We also detected a low number of potential “contaminants”. It has been argued that the use of plastic bags is associated with an unacceptable amount of contamination (Trampuz et al. 2006). In contrast, the number of contaminants in our series appears to have been reasonably low, most of them being isolated from patients who were not diagnosed clinically as being infected, and with low counts, so the actual significance is, at most, doubtful. The protocol we followed included an exchange of the distilled water used for each sonication process, with inspection of the sterile plastic bags before and after sonication. The use of bags allows easy handling of the sample under sterile conditions, particularly in the case of sonication of large implants—which may be difficult with some nails and long stems in rigid plastic containers. Even so, the interpretation of these isolates must be done with caution, because uncommon organisms have been described as being the cause of some implant-related infections, and their isolation cannot be automatically defined as “contamination”.

One aspect of our study that has not been reported previously is the evaluation of the technique for patient diagnosis, rather than for comparison of sample results. More specifically, we were interested in evaluation of a molecular biological technique combined with a sonication protocol for patient diagnosis. In this sense, the number of patients diagnosed using sonication followed by PCR-hybridization increased by one tenth in patients with prosthetic joint infections, compared to the number of patients diagnosed by sonication and conventional culture, and reached 90% of all patients with a diagnosis of prosthetic joint infection. This increase is important: specific antimicrobials can be used, which lead to better management of patients. The molecular kit even permitted detection of some resistance mechanisms, which was not evaluated in this study but which may be useful for therapy.

Molecular detection of pathogens in patients without any clinical diagnosis of infection remains an interpretation challenge. It has been claimed that these cases are, in fact, true implant-related infections that are subclinical, or that are considered aseptic loosening or “painful nails” (Nelson et al. 2005, Marin et al. 2012). In our series, the number of positive results increased in these patients relative to patients who were originally diagnosed as being as clinically infected. Other authors have considered such results to be potential contaminations; they performed modifications to the technique (sonication and molecular biology), which lowered sensitivity and gave results similar to that obtained with conventional methods (Bjerkan et al. 2012). In our opinion, interpretation of these results should be done with caution, especially when common true pathogens such as S. pyogenes or S. aureus are detected. Reduction of sensitivity is not a good approach, however, because it leads to loss one of the main advantages of these techniques: the increase in sensitivy.

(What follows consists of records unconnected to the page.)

(** * Lennard-Jones energy evaluator ([mm_2019_sss_1/energy.py])

    A shallow embedding of the class [Energy] and of the numpy and Python
    primitives its four methods use, followed by the properties of the
    evaluator.

    Numbers.  The source computes on binary64 values.  They are idealised
    here as exact rationals ([Qc], canonical fractions, so that equality is
    Leibniz equality and every definition evaluates).  Rounding, overflow to
    [inf] and underflow to [0.0] of numpy values are not modelled.  A
    statement that gives the number a method returns therefore carries the
    range of its inputs in which binary64 neither overflows nor underflows;
    the other statements relate one call to another, or concern indices and
    empty selections, and do not depend on the arithmetic.

    Two events that change the control flow are kept.  A division by zero
    raises [ZeroDivisionError] on Python scalars and yields [inf] and, through
    [inf - inf], [nan] on numpy values; both are the outcome
    [Raise NumericFault].  Python's [**] on a float raises [OverflowError]
    when the power is out of range: the outcome [Raise OverflowError], which
    only the constructor can have.

    Effects.  Methods run in a state-and-exception monad over the evaluator
    object, so that "reads but never writes" is a theorem about the methods
    and not a consequence of their type. *)

From Stdlib Require Import ZArith QArith Qpower Qcanon List Bool Lia Lqa
  Permutation.
Import ListNotations.

Set Implicit Arguments.

(** ** Outcomes of a call *)

(** [ConfigurationError] is the error class the specification names for a
    rejected cutoff.  No path of the source raises it. *)
Inductive exn : Set :=
| IndexError
| NumericFault
| OverflowError
| ConfigurationError.

Inductive outcome (A : Type) : Type :=
| Ok (a : A)
| Raise (e : exn).

Arguments Ok {A} a.
Arguments Raise {A} e.

Definition obind {A B} (o : outcome A) (k : A -> outcome B) : outcome B :=
  match o with
  | Ok a => k a
  | Raise e => Raise e
  end.

Definition omap {A B} (f : A -> B) (o : outcome A) : outcome B :=
  obind o (fun a => Ok (f a)).

Fixpoint omapM {A B} (f : A -> outcome B) (l : list A) : outcome (list B) :=
  match l with
  | [] => Ok []
  | x :: l' => obind (f x) (fun y => obind (omapM f l') (fun ys => Ok (y :: ys)))
  end.

(** ** Numbers *)

Local Open Scope Qc_scope.

Definition num_eqb (x y : Qc) : bool := Qeq_bool x y.
Definition num_ltb (x y : Qc) : bool := negb (Qle_bool y x).

(** Integers and the numeric literals of the source: [4.0] is [Z2Qc 4]. *)
Definition Z2Qc (n : Z) : Qc := Q2Qc (inject_Z n).

(** Python's [a / b]. *)
Definition py_div (a b : Qc) : outcome Qc :=
  if num_eqb b 0 then Raise NumericFault else Ok (a / b).

(** [np.power(x, n)] for a literal natural exponent. *)
Definition np_power (x : Qc) (n : nat) : Qc := x ^ n.

(** [2 ** k] for an integer [k], negative ones included. *)
Definition pow2 (k : Z) : Qc := Q2Qc (2 ^ k)%Q.

(** What rounds to a finite binary64 number: a magnitude below
    [2^1024 - 2^970], half an ulp above the largest one. *)
Definition overflow_threshold : Qc := Z2Qc (2 ^ 1024 - 2 ^ 970).

Definition representable (x : Qc) : bool :=
  num_ltb (- overflow_threshold) x && num_ltb x overflow_threshold.

(** Python's [x ** n] on a float, for a literal natural exponent: it raises
    [OverflowError] where the power is out of range.  The range is decided
    here on the exact power; binary64 decides it on the rounded one. *)
Definition py_pow (x : Qc) (n : nat) : outcome Qc :=
  if representable (x ^ n) then Ok (x ^ n) else Raise OverflowError.

(** [np.pi] is the binary64 number 0x400921FB54442D18, a rational. *)
Definition np_pi : Qc := Q2Qc (884279719003555 # 281474976710656).

(** [a.sum()]; the sum of an empty array is 0.0.  numpy adds pairwise, which
    over exact numbers is the same sum. *)
Definition np_sum (a : list Qc) : Qc := fold_right Qcplus 0 a.

(** [a[a < c]]: boolean-mask selection, a fresh array. *)
Definition np_select_lt (a : list Qc) (c : Qc) : list Qc :=
  filter (fun r => num_ltb r c) a.

(** ** Indexing *)

(** An index [i] into a sequence of length [len]: Python and numpy accept
    [-len <= i < len], count a negative [i] from the end, and raise
    [IndexError] otherwise. *)
Definition normalize_index (len : nat) (i : Z) : outcome nat :=
  if ((i <? - Z.of_nat len) || (Z.of_nat len <=? i))%Z then Raise IndexError
  else if (i <? 0)%Z then Ok (Z.to_nat (i + Z.of_nat len))
  else Ok (Z.to_nat i).

(** [a[i]] *)
Definition getitem {A} (a : list A) (i : Z) : outcome A :=
  obind (normalize_index (length a) i) (fun n =>
  match nth_error a n with
  | Some x => Ok x
  | None => Raise IndexError
  end).

Fixpoint remove_at {A} (n : nat) (a : list A) {struct a} : list A :=
  match a, n with
  | [], _ => []
  | _ :: a', O => a'
  | x :: a', S n' => x :: remove_at n' a'
  end.

(** [np.delete(a, i)] for a scalar [i]: a fresh array without entry [i]. *)
Definition np_delete {A} (a : list A) (i : Z) : outcome (list A) :=
  obind (normalize_index (length a) i) (fun n => Ok (remove_at n a)).

(** ** The objects *)

Definition point : Set := (Qc * Qc * Qc)%type.

(** The Geometry collaborator, as far as the evaluator uses it: three
    attributes and one method.  Its class is not part of the evaluator; the
    method is a field here, so every statement below holds for every
    implementation of it. *)
Record Geometry : Type := mkGeometry {
  coordinates : list point;
  num_particles : Z;
  volume : Qc;
  minimum_image_distance : point -> list point -> list Qc
}.

Record Energy : Type := mkEnergy {
  Geom : Geometry;
  cutoff : Qc;
  cutoff2 : Qc
}.

(** ** The monad of methods *)

Definition M (A : Type) : Type := Energy -> outcome A * Energy.

Definition ret {A} (a : A) : M A := fun self => (Ok a, self).

Definition bind {A B} (m : M A) (k : A -> M B) : M B :=
  fun self =>
    match m self with
    | (Ok a, self') => k a self'
    | (Raise e, self') => (Raise e, self')
    end.

Definition lift {A} (o : outcome A) : M A := fun self => (o, self).

(** [self.f] read *)
Definition gets {A} (f : Energy -> A) : M A := fun self => (Ok (f self), self).

(** [self.f = v] writes *)
Definition set_Geom (g : Geometry) : M unit :=
  fun self => (Ok tt, mkEnergy g (cutoff self) (cutoff2 self)).
Definition set_cutoff (c : Qc) : M unit :=
  fun self => (Ok tt, mkEnergy (Geom self) c (cutoff2 self)).
Definition set_cutoff2 (c2 : Qc) : M unit :=
  fun self => (Ok tt, mkEnergy (Geom self) (cutoff self) c2).

Declare Scope method_scope.
Delimit Scope method_scope with method.
Notation "x <- m ;; k" := (bind m (fun x => k))
  (at level 61, m at next level, right associativity) : method_scope.
Notation "m ;;; k" := (bind m (fun _ => k))
  (at level 61, right associativity) : method_scope.
Local Open Scope method_scope.

(** A scalar method applied to an array: numpy evaluates it elementwise. *)
Fixpoint broadcast {A B} (f : A -> M B) (a : list A) : M (list B) :=
  match a with
  | [] => ret []
  | x :: a' => y <- f x ;; ys <- broadcast f a' ;; ret (y :: ys)
  end.

(** [for i in r: acc = body(acc, i)] *)
Fixpoint for_each {A B} (body : B -> A -> M B) (r : list A) (acc : B) : M B :=
  match r with
  | [] => ret acc
  | i :: r' => acc' <- body acc i ;; for_each body r' acc'
  end.

Definition eval {A} (m : M A) (self : Energy) : outcome A := fst (m self).
Definition exec {A} (m : M A) (self : Energy) : Energy := snd (m self).

(** ** class Energy *)

(** The object a constructor call allocates before [__init__] runs; its
    attributes are placeholders, all three are assigned by [__init__]. *)
Definition blank : Energy :=
  mkEnergy (mkGeometry [] 0 0 (fun _ _ => [])) 0 0.

Definition __init__ (Geom0 : Geometry) (cutoff0 : Qc) : M unit :=
  set_Geom Geom0 ;;;
  set_cutoff cutoff0 ;;;
  c <- gets cutoff ;;
  c2 <- lift (py_pow c 2) ;;
  set_cutoff2 c2.

(** [Energy(Geom, cutoff)] *)
Definition new_Energy (Geom0 : Geometry) (cutoff0 : Qc) : outcome Energy :=
  match __init__ Geom0 cutoff0 blank with
  | (Ok _, self) => Ok self
  | (Raise e, _) => Raise e
  end.

Definition lennard_jones_potential (rij2 : Qc) : M Qc :=
  inv <- lift (py_div 1 rij2) ;;
  let sig_by_r6 := np_power inv 3 in
  let sig_by_r12 := np_power sig_by_r6 2 in
  let LJ := Z2Qc 4 * (sig_by_r12 - sig_by_r6) in
  ret LJ.

Definition get_particle_energy (i_particle : Z) (coords : list point) : M Qc :=
  r_i <- lift (getitem coords i_particle) ;;
  g <- gets Geom ;;
  let rij2 := minimum_image_distance g r_i coords in
  red <- lift (np_delete rij2 i_particle) ;;
  c2 <- gets cutoff2 ;;
  pot <- broadcast lennard_jones_potential (np_select_lt red c2) ;;
  let e_total := np_sum pot in
  ret e_total.

Definition calculate_total_pair_energy : M Qc :=
  let e_total := 0 in
  g <- gets Geom ;;
  let particle_count := length (coordinates g) in
  e_total <- for_each
    (fun e_total i_particle =>
       g' <- gets Geom ;;
       e <- get_particle_energy (Z.of_nat i_particle) (coordinates g') ;;
       ret (e_total + e))
    (seq 0 particle_count) e_total ;;
  lift (py_div e_total (Z2Qc 2)).

Definition calculate_tail_correction : M Qc :=
  g <- gets Geom ;;
  let num_particles := Z2Qc (num_particles g) in
  c <- gets cutoff ;;
  inv <- lift (py_div 1 c) ;;
  let sig_by_cutoff3 := np_power inv 3 in
  let sig_by_cutoff9 := np_power sig_by_cutoff3 3 in
  let e_correction := sig_by_cutoff9 - Z2Qc 3 * sig_by_cutoff3 in
  k <- lift (py_div (Z2Qc 8) (Z2Qc 9)) ;;
  g' <- gets Geom ;;
  q <- lift (py_div (k * np_pi * num_particles) (volume g')) ;;
  let e_correction := e_correction * (q * num_particles) in
  ret e_correction.

(** ** Method calls and reachable states *)

Inductive call : Type :=
| call_lennard_jones_potential (rij2 : Qc)
| call_get_particle_energy (i_particle : Z) (coords : list point)
| call_calculate_total_pair_energy
| call_calculate_tail_correction.

Definition method (c : call) : M Qc :=
  match c with
  | call_lennard_jones_potential rij2 => lennard_jones_potential rij2
  | call_get_particle_energy i coords => get_particle_energy i coords
  | call_calculate_total_pair_energy => calculate_total_pair_energy
  | call_calculate_tail_correction => calculate_tail_correction
  end.

(** The states of an evaluator: the one its constructor leaves, and the one
    any method call leaves, whether the call returned or raised. *)
Inductive reachable (g : Geometry) (c : Qc) : Energy -> Prop :=
| reachable_new self :
    new_Energy g c = Ok self -> reachable g c self
| reachable_call self k :
    reachable g c self -> reachable g c (exec (method k) self).

Definition read_only {A} (m : M A) : Prop := forall self, exec m self = self.

(** ** What the specification says, in its own words *)

(** The contract of the collaborator's method: one squared distance per
    particle of the coordinate set it is given. *)
Definition distance_contract (g : Geometry) : Prop :=
  forall r cs, length (minimum_image_distance g r cs) = length cs.

Definition enumerate {A} (start : nat) (a : list A) : list (nat * A) :=
  combine (seq start (length a)) a.

(** The other particles [j] whose squared distance to particle [i] is
    strictly below the squared cutoff, each with that distance. *)
Definition neighbours_within (i : nat) (c2 : Qc) (rij2 : list Qc)
  : list (nat * Qc) :=
  filter (fun jr => negb (fst jr =? i)%nat && num_ltb (snd jr) c2)
         (enumerate 0 rij2).

(** Per-particle energy: the sum of the pair potential over those
    neighbours. *)
Definition particle_energy_spec (self : Energy) (i : nat) (r_i : point)
    (coords : list point) : outcome Qc :=
  let rij2 := minimum_image_distance (Geom self) r_i coords in
  omap np_sum
    (omapM (fun jr => eval (lennard_jones_potential (snd jr)) self)
           (neighbours_within i (cutoff2 self) rij2)).

(** The sum of a sequence of outcomes: the first fault wins. *)
Definition osum (l : list (outcome Qc)) : outcome Qc :=
  omap np_sum (omapM (fun o => o) l).
(** The [k]-th split is the one computed at [start + k * vw]; it has
    [done_flag] set only if it is the last one; and it is the last one only
    if [done_flag] is set, the range is used up, or the next pass breaks. *)
Lemma splits_from_lookup n : ∀ start k t v,
  splits_from' n start !! k = Some (t, v) →
  ∃ dn,
    split_at' (start + Z.of_nat k * vw) = Some (t, v, dn)
    ∧ (dn = true → length (splits_from' n start) = S k)
    ∧ (length (splits_from' n start) = S k →
       dn = true ∨ n = S k
       ∨ split_at' (start + Z.of_nat (S k) * vw) = None)
    ∧ ((S k < length (splits_from' n start))%nat →
       is_Some (split_at' (start + Z.of_nat (S k) * vw))).
Proof.
  induction n as [|n IH]; intros start k t v; [done|].
  cbn [splits_from].
  destruct (split_at' start) as [[[t0 v0] dn0]|] eqn:E0; [|done].
  destruct k as [|k].
  - intros [= -> ->]. exists dn0.
    replace (start + Z.of_nat 0 * vw) with start by lia.
    replace (start + Z.of_nat 1 * vw) with (start + vw) by lia.
    split; [done|]. destruct dn0; cbn [length].
    { split_and!; [done|by left|lia]. }
    destruct n as [|n]; cbn [splits_from length].
    { split_and!; [done|by right; left|lia]. }
    destruct (split_at' (start + vw)) as [[[t1 v1] dn1]|]; cbn [length].
    + split_and!; [done|lia|by eexists].
    + split_and!; [done|by right; right|lia].
  - destruct dn0; [done|]. cbn [lookup list_lookup length]. intros Hk.
    destruct (IH (start + vw) k t v Hk) as (dn & Hsplit & Hdone & Hlast & Hnext).
    replace (start + vw + Z.of_nat k * vw)
      with (start + Z.of_nat (S k) * vw) in Hsplit by lia.
    replace (start + vw + Z.of_nat (S k) * vw)
      with (start + Z.of_nat (S (S k)) * vw) in Hlast, Hnext by lia.
    exists dn. split; [done|]. split_and!.
    + intros Hdn. by rewrite Hdone.
    + intros Hlen. destruct Hlast as [?|[?|?]]; [lia|by left|right; left; lia|by right; right].
    + intros Hlen. apply Hnext. lia.
Qed.

End Loop.

(** ** The range of start offsets *)

Lemma range_length_ceil (n step : Z) :
  0 ≤ n → 1 ≤ step → range_length 0 n step = (n + step - 1) / step.
Proof.
  intros Hn Hstep. unfold range_length.
  destruct (Z.ltb_spec 0 step); [|lia].
  destruct (Z.ltb_spec 0 n).
  - replace (n + step - 1) with (n - 1 - 0 + 1 * step) by lia.
    rewrite Z.div_add by lia. lia.
  - replace n with 0 by lia. rewrite Z.div_small; lia.
Qed.

Lemma range_length_covers (n step : Z) :
  0 ≤ n → 1 ≤ step → n ≤ range_length 0 n step * step.
Proof.
  intros Hn Hstep. rewrite range_length_ceil by done.
  pose proof (Z.mul_succ_div_gt (n + step - 1) step ltac:(lia)). lia.
Qed.

Section Positive.
Context {A : Type}.
Variables (ds : list A) (tw vw : Z) (fold : bool).
Hypothesis Htw : 0 ≤ tw.
Hypothesis Hvw : 1 ≤ vw.

Local Abbreviation n := (Z.of_nat (length ds)).
Local Abbreviation count := (Z.to_nat (range_length 0 n vw)).
Local Abbreviation splits := (splits_from ds tw vw fold count 0).

Lemma start_nonneg (k : nat) : 0 ≤ Z.of_nat k * vw.
Proof. nia. Qed.

Lemma split_values_pos : split_values ds tw vw fold = inr splits.
Proof.
  unfold split_values, py_range. by destruct (Z.eqb_spec vw 0); [lia|].
Qed.
(** The value a call has loaded is the slot, unless a barrier was set in
    between, which happens before any failure. *)
Definition loaded_ok (b : Z) (k : nat) (pc : ExecPc) : Prop :=
  match pc with
  | AtFreezeBarrier x => x = b \/ (x = 0 /\ k = O)
  | _ => True
  end.

Definition freeze_inv (s : Sys) (k : nat) : Prop :=
  (k <= 1)%nat /\ (k = 1%nat -> mBarrier (job s) <> 0) /\
  Forall (loaded_ok (mBarrier (job s)) k) (calls s).

Lemma loaded_ok_others (b' : Z) (k' : nat) (l : list ExecPc) :
  count_pc executing l = O -> Forall (loaded_ok b' k') l.
Proof.
  induction l as [|pc l IH]; intros He; [constructor|]. simpl in He.
  apply Forall_cons. split.
  - destruct pc; simpl in *; try done; lia.
  - apply IH. destruct (executing pc); lia.
Qed.

Lemma freeze_inv_step s l k :
  Inv s -> label_ok s l = true ->
  freeze_inv s k -> freeze_inv (step l s) (k + freeze_fails s l).
Proof.
  destruct s as [[b rc c] ts lg].
  unfold Inv, freeze_inv, phase_idle, phase_executing, phase_done, payloads, notifications.
  simpl. intros (Hpcs & _ & Hph) Hok (Hk & Hk1 & Hcalls).
  destruct l; simpl in *; rewrite ?Nat.add_0_r.
  - split_and!; try done. apply Forall_app. split; [done|]. by repeat constructor.
  - destruct (ts !! i) as [pc|] eqn:Hi; [|by rewrite Nat.add_0_r].
    destruct (calls_split _ _ _ Hi) as (l1 & l2 & Hts & Hins). clear Hi.
    rewrite Hts in *. rewrite !count_pc_app in *. simpl in *.
    apply Forall_app in Hpcs as [Hp1 Hpcs]. apply Forall_cons in Hpcs as [Hpc Hp2].
    apply Forall_app in Hcalls as [Hl1 Hcalls]. apply Forall_cons in Hcalls as [Hc Hl2].
    pose proof sentinels_distinct as (Hs1 & Hs2 & Hs3).
    assert (H0 : 0 <> cBarrierDoneState) by done.
    destruct pc; unfold exec_step, Atomic.compare_exchange_strong;
      repeat match goal with |- context [ ?x =? ?y ] => destruct (Z.eqb_spec x y) end;
      simpl; rewrite Hins, ?Forall_app, ?Forall_cons;
      simpl in *; subst; rewrite ?Nat.add_0_r.
    all: try (split_and!; try done; try tauto; try lia).
    all: try (apply loaded_ok_others; lia).
  - unfold SetBarrier, Atomic.compare_exchange_strong. simpl.
    destruct (Z.eqb_spec b 0) as [->|Hb0]; simpl; [|done].
    assert (k = O) by (destruct (Nat.eq_dec k 1%nat) as [E|E]; [by destruct (Hk1 E) | lia]).
    subst k. split_and!; [lia | lia |].
    eapply Forall_impl; [exact Hcalls|]. intros pc. destruct pc; simpl; try done.
    intros [->| [-> _]]; by right.
  - done.
  - unfold Atomic.pre_decrement. by destruct (Atomic.wrap32 (rc - 1) =? 0).
  - done.
  - clear Hok. by destruct (Atomic.wrap32 (c - inCount) =? 0).
Qed.

Lemma freeze_inv_run ls : forall s k,
  Inv s -> legal s ls = true -> freeze_inv s k ->
  freeze_inv (run ls s) (k + failed_freezes s ls).
Proof.
  induction ls as [|l ls IH]; intros s k HI Hl HF.
  - simpl. by rewrite Nat.add_0_r.
  - simpl in Hl. apply andb_true_iff in Hl as [Hok Hl].
    rewrite run_cons. simpl failed_freezes. rewrite Nat.add_assoc.
    apply IH; [by apply Inv_step | done | by apply freeze_inv_step].
Qed.

(** X9: the loop in which Execute exchanges the barrier slot for
    cBarrierDoneState goes round at most twice: in every run within the
    contract its compare-and-swap fails at most once, over all calls of
    Execute and whatever the interleaving; and if it has failed a barrier
    is in the slot. *)
Theorem Execute_retries_at_most_once (n : Z) (ls : list Label) :
  legal (init n) ls = true ->
  (failed_freezes (init n) ls <= 1)%nat /\
  (failed_freezes (init n) ls = 1%nat -> mBarrier (job (run ls (init n))) <> 0).
Proof.
  intros Hl.
  assert (HF : freeze_inv (init n) O).
  { split_and!; [lia | done | constructor]. }
  pose proof (freeze_inv_run ls (init n) O (Inv_init n) Hl HF) as (H1 & H2 & _).
  simpl in H1, H2. done.
Qed.

(** A barrier is set between the load of the slot and its exchange. *)
Definition barrier_set_before_exchange : list Label :=
  [LCallExecute; LExecuteStep 0; LExecuteStep 0; LExecuteStep 0; LSetBarrier 4096;
   LExecuteStep 0; LExecuteStep 0; LExecuteStep 0; LExecuteStep 0; LExecuteStep 0].
(** X21: a client step is all or nothing: unless it reaches the end of the
    iteration (the file was replaced), every file still has its former
    content; this covers a missing directory, an undecodable file, a server
    that is not installed and every exception.  A step that completes
    changes no other path than the client's configuration file. *)
Theorem install_client_atomic :
  forall h stdio mode uninstall quiet files name dir file,
    (McpInstall.counted
       (McpInstall.install_client h stdio mode uninstall quiet files
          (name, (dir, file))) <> Ok true ->
     McpInstall.files_after
       (McpInstall.install_client h stdio mode uninstall quiet files
          (name, (dir, file))) = files)
    /\ (forall p,
          p <> McpInstall.join_path h dir file ->
          dict_get p
            (McpInstall.files_after
               (McpInstall.install_client h stdio mode uninstall quiet files
                  (name, (dir, file))))
          = dict_get p files).
Proof.
  intros h stdio mode uninstall quiet files name dir file.
  pose proof (install_client_files h stdio mode uninstall quiet files name
                dir file) as (H1 & H2 & _).
  split; [exact H1 | exact H2].
Qed.

Lemma install_loop_frame h stdio mode uninstall quiet configs :
  forall files installed p,
    ~ In p (McpInstall.writable_paths h configs) ->
    dict_get p
      (fst (fst (McpInstall.install_loop h stdio mode uninstall quiet configs
                   files installed)))
    = dict_get p files.
Proof.
  induction configs as [|[name [dir file]] rest IH]; intros files installed p
    Hp; [reflexivity|].
  pose proof (install_client_files h stdio mode uninstall quiet files name
                dir file) as (_ & Hother & Hmissing).
  assert (Hstep : dict_get p
                    (McpInstall.files_after
                       (McpInstall.install_client h stdio mode uninstall
                          quiet files (name, (dir, file))))
                  = dict_get p files).
  { unfold McpInstall.writable_paths in Hp. simpl in Hp.
    destruct (McpInstall.dir_exists h dir) eqn:Hdir.
    - apply Hother. simpl in Hp. intros ->. tauto.
    - now rewrite Hmissing. }
  assert (Hrest : ~ In p (McpInstall.writable_paths h rest)).
  { unfold McpInstall.writable_paths in *. simpl in Hp.
    destruct (McpInstall.dir_exists h dir); simpl in Hp; tauto. }
  cbn [McpInstall.install_loop].
  destruct (McpInstall.counted _) as [reached|e]; [|exact Hstep].
  specialize (IH (McpInstall.files_after
                    (McpInstall.install_client h stdio mode uninstall quiet
                       files (name, (dir, file))))
                 (if reached then S installed else installed) p Hrest).
  destruct (McpInstall.install_loop h stdio mode uninstall quiet rest _ _)
    as [[files' out] r].
  simpl in *. congruence.
Qed.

When we analyzed the data obtained from patients with osteosynthesis implants, we obtained different results from those found for prosthetic joints. No clear improvement on diagnosis could be evidenced, probably due to differences in pathogenesis between the 2 groups. The fact that there were many polymicrobial infections in this group and that they included anaerobes in many cases (which are not detected by the kit) would probably explain these findings.

In conclusion, despite the limitations of the kit, its use allowed us to increase the number of patients who were diagnosed as having prosthetic joint infections. Its use appeared to be less valuable in patients with infected osteosynthesis-related implants. Detection of pathogens in patients with no specific signs and symptoms of infection must be interpreted with caution, and these should not be automatically disregarded as contaminants.